DATA UNDER STUDY:

Lemma press_next_iter (n : nat) (s : state) :
  let s' := Nat.iter n press_next s in
  exercises s' = exercises s /\
  score s' = score s /\
  (idx s + n < List.length (exercises s) ->
   idx s' = idx s + n /\ step s' = step s)%nat /\
  (List.length (exercises s) <= idx s + n ->
   List.length (exercises s) <= idx s' + 1 /\
   (0 < n -> step s' = "result"))%nat.
Proof.
  induction n as [|n IH]; cbn zeta.
  - simpl. repeat split; lia.
  - cbn zeta in IH. destruct IH as (He & Hs & Hin & Hout).
    rewrite !Nat.iter_succ. set (t := Nat.iter n press_next s) in *.
    destruct (press_next_keeps t) as [He' Hs'].
    rewrite next_apply, He.
    split; [|split; [|split]].
    + rewrite <- He at 2. rewrite <- He'. now rewrite next_apply, He.
    + rewrite <- Hs, <- Hs'. now rewrite next_apply, He.
    + intro Hlt. destruct Hin as [Hi Hst]; [lia|].
      destruct (Nat.leb_spec (List.length (exercises s)) (idx t + 1));
        [lia|]. simpl. split; [lia|exact Hst].
    + intro Hge.
      destruct (Nat.leb_spec (List.length (exercises s)) (idx t + 1)) as [Hle|Hgt].
      * simpl. split; [exact Hle|reflexivity].
      * assert (idx s + n < List.length (exercises s))%nat.
        { destruct (Nat.lt_ge_cases (idx s + n) (List.length (exercises s)))
            as [Hl|Hg]; [exact Hl|]. destruct (Hout Hg). lia. }
        destruct Hin as [Hi Hst]; lia.
Qed.
(** The body of the inner [try] of [generateCombinedPdf] on the pages of
    [combinedDoc]: what it returns or throws, and the pages it leaves. *)
Definition splicePreview (w : World) (att : DownloadedAttachment)
    (combinedDoc : list Page) : result unit * list Page :=
  match pdfLibLoad w (da_buffer att) with
  | Throw e => (Throw e, combinedDoc)
  | Ok totalPages =>
      match totalPages with
      | O => (Throw "copyPages: no page 0", combinedDoc)
      | S _ =>
          let captionText :=
            "Preview: " +:+ da_filename att +:+ " (page 1 of "
            +:+ ofNat totalPages +:+ ")" in
          if pdfLibDrawText w captionText
          then (Ok tt, combinedDoc ++ [CopiedPage (da_buffer att) true (Some captionText)])
          else (Throw "drawText", combinedDoc ++ [CopiedPage (da_buffer att) true None])
      end
  end.

(** The loop over [pdfAttachments]: the inner [catch] only logs. *)
Definition splicePreviews (w : World) (pdfAttachments : list DownloadedAttachment)
    (combinedDoc : list Page) : list Page :=
  fold_left (fun doc att => snd (splicePreview w att doc)) pdfAttachments combinedDoc.

Definition generateCombinedPdf (w : World) (item : Item)
    (attachments : list DownloadedAttachment) : result (list Page) :=
  let baseBuffer := generateBasePdf w item attachments in
  let pdfAttachments := List.filter da_isPdf attachments in
  if bool_decide (pdfAttachments = []) then Ok baseBuffer
  else
    tryCatch
      (combinedDoc ← (if pdfLibReads w baseBuffer then Ok baseBuffer else Throw "load");
       let final := splicePreviews w pdfAttachments combinedDoc in
       if pdfLibSaves w final then Ok final else Throw "save")
      (fun _ => Ok baseBuffer).
(** Service collisions first, then database collisions, then env-group
    collisions, each reported by its description. *)
Definition conflicts_spec (h : heap) (base overlay : option loc) : list string :=
  (String.append "service name conflict: " <$>
     collisions (svc_Name <$> GetServices h base)
                (svc_Name <$> GetServices h overlay))
  ++ (String.append "database name conflict: " <$>
        collisions (db_Name <$> GetDatabases h base)
                   (db_Name <$> GetDatabases h overlay))
  ++ (String.append "environment group name conflict: " <$>
        collisions (eg_Name <$> GetEnvVarGroups h base)
                   (eg_Name <$> GetEnvVarGroups h overlay)).

(** ** Frame conditions *)

(** Every cell that is live in [h] is live in [h'] with the same content:
    going from [h] to [h'] allocates and does not write. *)
Definition heap_extends (h h' : heap) : Prop :=
  blueprints h ⊆ blueprints h'
  ∧ service_arrays h ⊆ service_arrays h'
  ∧ database_arrays h ⊆ database_arrays h'
  ∧ group_arrays h ⊆ group_arrays h'
  ∧ envvar_arrays h ⊆ envvar_arrays h'
  ∧ replica_arrays h ⊆ replica_arrays h'
  ∧ fromdb_cells h ⊆ fromdb_cells h'
  ∧ fromsvc_cells h ⊆ fromsvc_cells h'
  ∧ string_cells h ⊆ string_cells h'
  ∧ bool_cells h ⊆ bool_cells h'
  ∧ previews_cells h ⊆ previews_cells h'
  ∧ int_cells h ⊆ int_cells h'.

(** A slice that is nil or whose backing array is not live in [m]. *)
Definition fresh_slice {A} (m : gmap loc (list A)) (s : slice) : Prop :=
  match sl_arr s with
  | Some l => m !! l = None
  | None => True
  end.

(** What [CopyBlueprint h (Some p)] returns: a new blueprint cell [r]
    over three new arrays that hold the entries of [p] by value, the two
    optional settings in new cells, and every other store as it was. *)
Record copy_post (h : heap) (p : loc) (h' : heap) (r : loc) : Prop := CopyPost {
  cp_blueprint : blueprints h !! r = None
    ∧ blueprints h' = <[r := get_blueprint h' r]> (blueprints h);
  cp_services : ∃ l, service_arrays h !! l = None
    ∧ service_arrays h' = <[l := GetServices h (Some p)]> (service_arrays h)
    ∧ bp_Services (get_blueprint h' r)
      = Slice (Some l) 0 (length (GetServices h (Some p)));
  cp_databases : ∃ l, database_arrays h !! l = None
    ∧ database_arrays h' = <[l := GetDatabases h (Some p)]> (database_arrays h)
    ∧ bp_Databases (get_blueprint h' r)
      = Slice (Some l) 0 (length (GetDatabases h (Some p)));
  cp_groups : ∃ l, group_arrays h !! l = None
    ∧ group_arrays h' = <[l := GetEnvVarGroups h (Some p)]> (group_arrays h)
    ∧ bp_EnvVarGroups (get_blueprint h' r)
      = Slice (Some l) 0 (length (GetEnvVarGroups h (Some p)));
  cp_previews : previews_cells h ⊆ previews_cells h'
    ∧ previews_of h' (Some r) = previews_of h (Some p)
    ∧ (∀ l, bp_Previews (get_blueprint h' r) = Some l → previews_cells h !! l = None);
  cp_expire : int_cells h ⊆ int_cells h'
    ∧ expire_days_of h' (Some r) = expire_days_of h (Some p)
    ∧ (∀ l, bp_PreviewsExpireAfterDays (get_blueprint h' r) = Some l
            → int_cells h !! l = None);
  cp_envvars : envvar_arrays h' = envvar_arrays h;
  cp_replicas : replica_arrays h' = replica_arrays h;
  cp_fromdb : fromdb_cells h' = fromdb_cells h;
  cp_fromsvc : fromsvc_cells h' = fromsvc_cells h;
  cp_strings : string_cells h' = string_cells h;
  cp_bools : bool_cells h' = bool_cells h }.

(** What a successful [MergeBlueprints h base overlay] returns. *)
Record merge_post (h : heap) (base overlay : option loc) (h' : heap) (r : loc)
    : Prop := MergePost {
  mp_services :
    GetServices h' (Some r) = GetServices h base ++ GetServices h overlay;
  mp_databases :
    GetDatabases h' (Some r) = GetDatabases h base ++ GetDatabases h overlay;
  mp_groups :
    GetEnvVarGroups h' (Some r)
    = GetEnvVarGroups h base ++ GetEnvVarGroups h overlay;
  mp_previews :
    previews_of h' (Some r)
    = match previews_of h overlay with
      | Some v => Some v
      | None => previews_of h base
      end;
  mp_expire :
    expire_days_of h' (Some r)
    = match expire_days_of h overlay with
      | Some v => Some v
      | None => expire_days_of h base
      end;
  mp_extends : heap_extends h h';
  mp_fresh_blueprint : blueprints h !! r = None;
  mp_fresh_services :
    fresh_slice (service_arrays h) (bp_Services (get_blueprint h' r));
  mp_fresh_databases :
    fresh_slice (database_arrays h) (bp_Databases (get_blueprint h' r));
  mp_fresh_groups :
    fresh_slice (group_arrays h) (bp_EnvVarGroups (get_blueprint h' r)) }.

(** ** Sample blueprints

    One heap holding the blueprints the examples below run on.

    - Blueprint 1: the blueprint of the test "prefix with internal
      references" (service "api" with a database, a service and a group
      reference, service "cache", database "main-db", group "shared"),
      with an external database reference, a read replica named after
      the database as in the README ("main-db-replica"), a second replica
      "prod-mail", and both preview settings.
    - Blueprint 2: an overlay with the single service "worker" and a
      preview policy of its own.
    - Blueprint 3: two services named "svc" among other defects.
    - Blueprint 4: two services built from one [EnvFromDatabase] value,
      so that both entries hold the same [*FromDatabase]; databases "db"
      and "p-db".
    - Blueprint 5: a service, a database and a group with empty names. *)
Definition sample_heap : heap :=
  Heap
    (* blueprints *)
    (<[1%positive := mkBlueprint (Slice (Some 1%positive) 0 2)
                       (Slice (Some 1%positive) 0 1) (Slice (Some 1%positive) 0 1)
                       (Some 1%positive) (Some 1%positive)]>
     (<[2%positive := mkBlueprint (Slice (Some 2%positive) 0 1) nil_slice nil_slice
                        (Some 2%positive) None]>
      (<[3%positive := mkBlueprint (Slice (Some 3%positive) 0 4)
                         (Slice (Some 3%positive) 0 2) nil_slice None None]>
       (<[4%positive := mkBlueprint (Slice (Some 4%positive) 0 2)
                          (Slice (Some 4%positive) 0 2) nil_slice None None]>
        {[5%positive := mkBlueprint (Slice (Some 5%positive) 0 2)
                          (Slice (Some 5%positive) 0 1)
                          (Slice (Some 5%positive) 0 1) None None]}))))
    (* []Service *)
    (<[1%positive := [mkService "api" "web" None None (Slice (Some 1%positive) 0 4);
                      mkService "cache" "keyvalue" None None nil_slice]]>
     (<[2%positive := [mkService "worker" "worker" (Some 6%positive) None nil_slice]]>
      (<[3%positive := [mkService "svc" "web" None None nil_slice;
                        mkService "" "" None None nil_slice;
                        mkService "svc" "worker" (Some 6%positive) None nil_slice;
                        mkService "other" "web" (Some 6%positive) None nil_slice]]>
       (<[4%positive := [mkService "api" "web" None None (Slice (Some 3%positive) 0 1);
                         mkService "worker" "worker" None None
                           (Slice (Some 4%positive) 0 1)]]>
        {[5%positive := [mkService "" "web" None None nil_slice;
                         mkService "api" "web" None None nil_slice]]}))))
    (* []Database *)
    (<[1%positive := [mkDatabase "main-db" None (Slice (Some 1%positive) 0 2)]]>
     (<[3%positive := [mkDatabase "db" None nil_slice;
                       mkDatabase "db" None nil_slice]]>
      (<[4%positive := [mkDatabase "db" None nil_slice;
                        mkDatabase "p-db" None nil_slice]]>
       {[5%positive := [mkDatabase "" None nil_slice]]})))
    (* []EnvVarGroup *)
    (<[1%positive := [mkEnvVarGroup "shared" (Slice (Some 2%positive) 0 1)]]>
     {[5%positive := [mkEnvVarGroup "" nil_slice]]})
    (* []EnvVar *)
    (<[1%positive := [mkEnvVar (Some 1%positive) None None None (Some 1%positive) None None;
                      mkEnvVar (Some 2%positive) None None None None (Some 1%positive) None;
                      mkEnvVar None None None None None None (Some 3%positive);
                      mkEnvVar (Some 4%positive) None None None (Some 2%positive) None None]]>
     (<[2%positive := [mkEnvVar (Some 5%positive) None None None (Some 3%positive) None None]]>
      (<[3%positive := [mkEnvVar (Some 1%positive) None None None (Some 4%positive) None None]]>
       {[4%positive := [mkEnvVar (Some 1%positive) None None None (Some 4%positive) None None]]})))
    (* []ReadReplica *)
    {[1%positive := [mkReadReplica "main-db-replica"; mkReadReplica "prod-mail"]]}
    (* FromDatabase *)
    (<[1%positive := mkFromDatabase "main-db" "connectionString"]>
     (<[2%positive := mkFromDatabase "external-db" "connectionString"]>
      (<[3%positive := mkFromDatabase "main-db" "connectionString"]>
       {[4%positive := mkFromDatabase "db" "connectionString"]})))
    (* FromService *)
    {[1%positive := mkFromService "cache" "keyvalue" None None]}
    (* strings *)
    (<[1%positive := "DATABASE_URL"]>
     (<[2%positive := "CACHE_URL"]>
      (<[3%positive := "shared"]>
       (<[4%positive := "EXTERNAL_DB_URL"]>
        (<[5%positive := "DB_URL"]> {[6%positive := "node"]})))))
    (* bools *)
    ∅
    (* Previews *)
    (<[1%positive := mkPreviews "automatic"]> {[2%positive := mkPreviews "none"]})
    (* ints *)
    {[1%positive := 30%Z]}.
(** [Block.__mul__] with a [Block] on the right *)
Definition Block_mul (self other : Block) : result Block :=
  out <- Block_init
           (map (fun _ => Seq_init (map (fun _ => zero)
                                        (range 0 (Z.max (Block_L self) (Block_L other)))))
                (range 0 (Z.max (Block_l self) (Block_l other))))
           std_l ;;
  Ok (fold_left
        (fun out x =>
           fold_left
             (fun out y =>
                Block_setcell out x y
                  (py_sum (map (fun k => Seq_getitem (Block_getitem self x) k
                                         *! Seq_getitem (Block_getitem other k) y)
                               (range 0 (Block_L self)))))
             (range 0 (Block_L self)) out)
        (range 0 (Block_L self)) out).

(** [Block.__pow__] *)
Definition Block_pow (self : Block) (power : Z) : result Block :=
  if power =? 0 then Block_identity (Block_len self)
  else
    out <- Block_init (Block_val self) std_l ;;
    foldM (fun out _ => Block_mul out self) (range 0 power) out.

(** [Block.f] *)
Definition Block_f (self : Block) (a : Z) (g : Seq) : Seq :=
  let g_f := Seq_f g (Block_len self) in
  fold_left
    (fun out n =>
       let _sum := fold_left
                     (fun _sum k =>
                        _sum +! Seq_getitem (Block_getitem self (n - a * k)) k
                                *! Seq_getitem g_f (n - a * k))
                     (range 0 (n + 1)) zero in
       Seq_setitem out n _sum)
    (range 0 (Block_len self))
    (Seq_init (map (fun _ => zero) (range 0 (Block_len self)))).

(** [Block.i] *)
Definition Block_i (self : Block) (a : Z) (g : Seq) : result Seq :=
  Seq_i (Block_f self a g).

End Snr.

Arguments Seq N : clear implicits.
Arguments Sig N : clear implicits.
Arguments Block N : clear implicits.
Arguments operand N : clear implicits.

Arguments mkSeq {N} Seq_val.
Arguments Seq_val {N} s.
Arguments mkSig {N} Sig_val.
Arguments Sig_val {N} s.
Arguments mkBlock {N} Block_l Block_L Block_val.
Arguments Block_l {N} b.
Arguments Block_L {N} b.
Arguments Block_val {N} b.
Arguments ONum {N} v.
Arguments OList {N} l.
Arguments OSeq {N} s.
Arguments OSig {N} g.

(** ** Python's [int]

    Integers of any size with exact [+], [-], [*]; [int(v)] is [v]. *)

#[export] Instance PyNum_Z : PyNum Z := {
  of_int := fun z => z;
  py_add := Z.add;
  py_mul := Z.mul;
  py_sub := Z.sub;
  py_neg := Z.opp;
  py_eq := Z.eqb;
  py_int := fun z => z
}.

Definition SeqZ (l : list Z) : Seq Z := mkSeq l.
Definition SigZ (l : list Z) : Sig Z := mkSig (mkSeq l).

(** ** Python's [int] and [float]

    [/] takes the integers to binary64 floats, and the arithmetic of an
    [int] with a [float] converts the [int].  The floats are the standard
    library's [spec_float] at precision 53 and maximal exponent 1024, with
    its IEEE operations (round to nearest, ties to even).

    Outside the finite floats Python raises where this instance returns a
    value: [float(z)] of an integer beyond the binary64 range and [int(v)]
    of an infinity or a NaN.  The quotient of two [int]s is rounded once by
    CPython, from the exact quotient; here both are converted first, which
    is the same below [2^53]. *)

Definition prec : Z := 53.
Definition emax : Z := 1024.

Inductive pynum : Type :=
| PInt (z : Z)
| PFloat (f : spec_float).

Definition float_of_int (z : Z) : spec_float :=
  binary_normalize prec emax z 0 false.

Definition to_float (v : pynum) : spec_float :=
  match v with
  | PInt z => float_of_int z
  | PFloat f => f
  end.

Definition pynum_arith (zop : Z -> Z -> Z)
  (fop : spec_float -> spec_float -> spec_float) (a b : pynum) : pynum :=
  match a, b with
  | PInt u, PInt v => PInt (zop u v)
  | _, _ => PFloat (fop (to_float a) (to_float b))
  end.

Definition pynum_neg (a : pynum) : pynum :=
  match a with
  | PInt u => PInt (- u)
  | PFloat f => PFloat (SFopp f)
  end.

(** [f == z] for a float and an integer: Python compares the exact values *)
Definition float_eq_int (f : spec_float) (z : Z) : bool :=
  match f with
  | S754_zero _ => z =? 0
  | S754_finite s m e =>
      let mz := if s then Z.neg m else Z.pos m in
      if 0 <=? e then mz * 2 ^ e =? z else mz =? z * 2 ^ (- e)
  | _ => false
  end.

Definition pynum_eq (a b : pynum) : bool :=
  match a, b with
  | PInt u, PInt v => u =? v
  | PInt u, PFloat g => float_eq_int g u
  | PFloat f, PInt v => float_eq_int f v
  | PFloat f, PFloat g => SFeqb f g
  end.

(** [int(v) if int(v) == v else v] *)
Definition pynum_int (a : pynum) : pynum :=
  match a with
  | PInt u => PInt u
  | PFloat (S754_zero _) => PInt 0
  | PFloat (S754_finite s m e) =>
      let mz := if s then Z.neg m else Z.pos m in
      if 0 <=? e then PInt (mz * 2 ^ e)
      else if mz mod 2 ^ (- e) =? 0 then PInt (mz / 2 ^ (- e))
      else a
  | PFloat _ => a
  end.

#[export] Instance PyNum_pynum : PyNum pynum := {
  of_int := PInt;
  py_add := pynum_arith Z.add (SFadd prec emax);
  py_mul := pynum_arith Z.mul (SFmul prec emax);
  py_sub := pynum_arith Z.sub (SFsub prec emax);
  py_neg := pynum_neg;
  py_eq := pynum_eq;
  py_int := pynum_int
}.

#[export] Instance PyDiv_pynum : PyDiv pynum := {
  py_truediv := fun a b => PFloat (SFdiv prec emax (to_float a) (to_float b))
}.

Definition SeqP (l : list Z) : Seq pynum := mkSeq (map PInt l).
Definition SigP (l : list Z) : Sig pynum := mkSig (SeqP l).

(** ** Integers that binary64 holds

    A float result of the code that is an integer below [2 ** 53] is that
    integer, exactly; the predicates below say so of a number of the
    embedding. *)

(** Below [2 ** 53] in absolute value *)
Definition small (z : Z) : Prop := Z.abs z < 2 ^ 53.

(** The binary64 float whose value is the integer [P], or [- P] for
    [s = true]: a mantissa of [53] digits *)
Definition canon (s : bool) (P : positive) : spec_float :=
  S754_finite s
    (Z.to_pos (Zpos P * 2 ^ (53 - Zpos (digits2_pos P))))
    (Zpos (digits2_pos P) - 53).

(** [f] is the float of the integer [z]; zero has its two signs *)
Definition fin_val (f : spec_float) (z : Z) : Prop :=
  match z with
  | Z0 => exists s, f = S754_zero s
  | Zpos P => f = canon false P
  | Zneg P => f = canon true P
  end.

(** The Python number [p] is the integer [z]: the [int], or its float *)
Definition rep (p : pynum) (z : Z) : Prop :=
  match p with
  | PInt u => u = z
  | PFloat f => fin_val f z
  end.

PROBLEM:
Scan the data above. Return every line with "floats" in it.

PROBLEM SOLUTION:
    [/] takes the integers to binary64 floats, and the arithmetic of an
    [int] with a [float] converts the [int].  The floats are the standard
    Outside the finite floats Python raises where this instance returns a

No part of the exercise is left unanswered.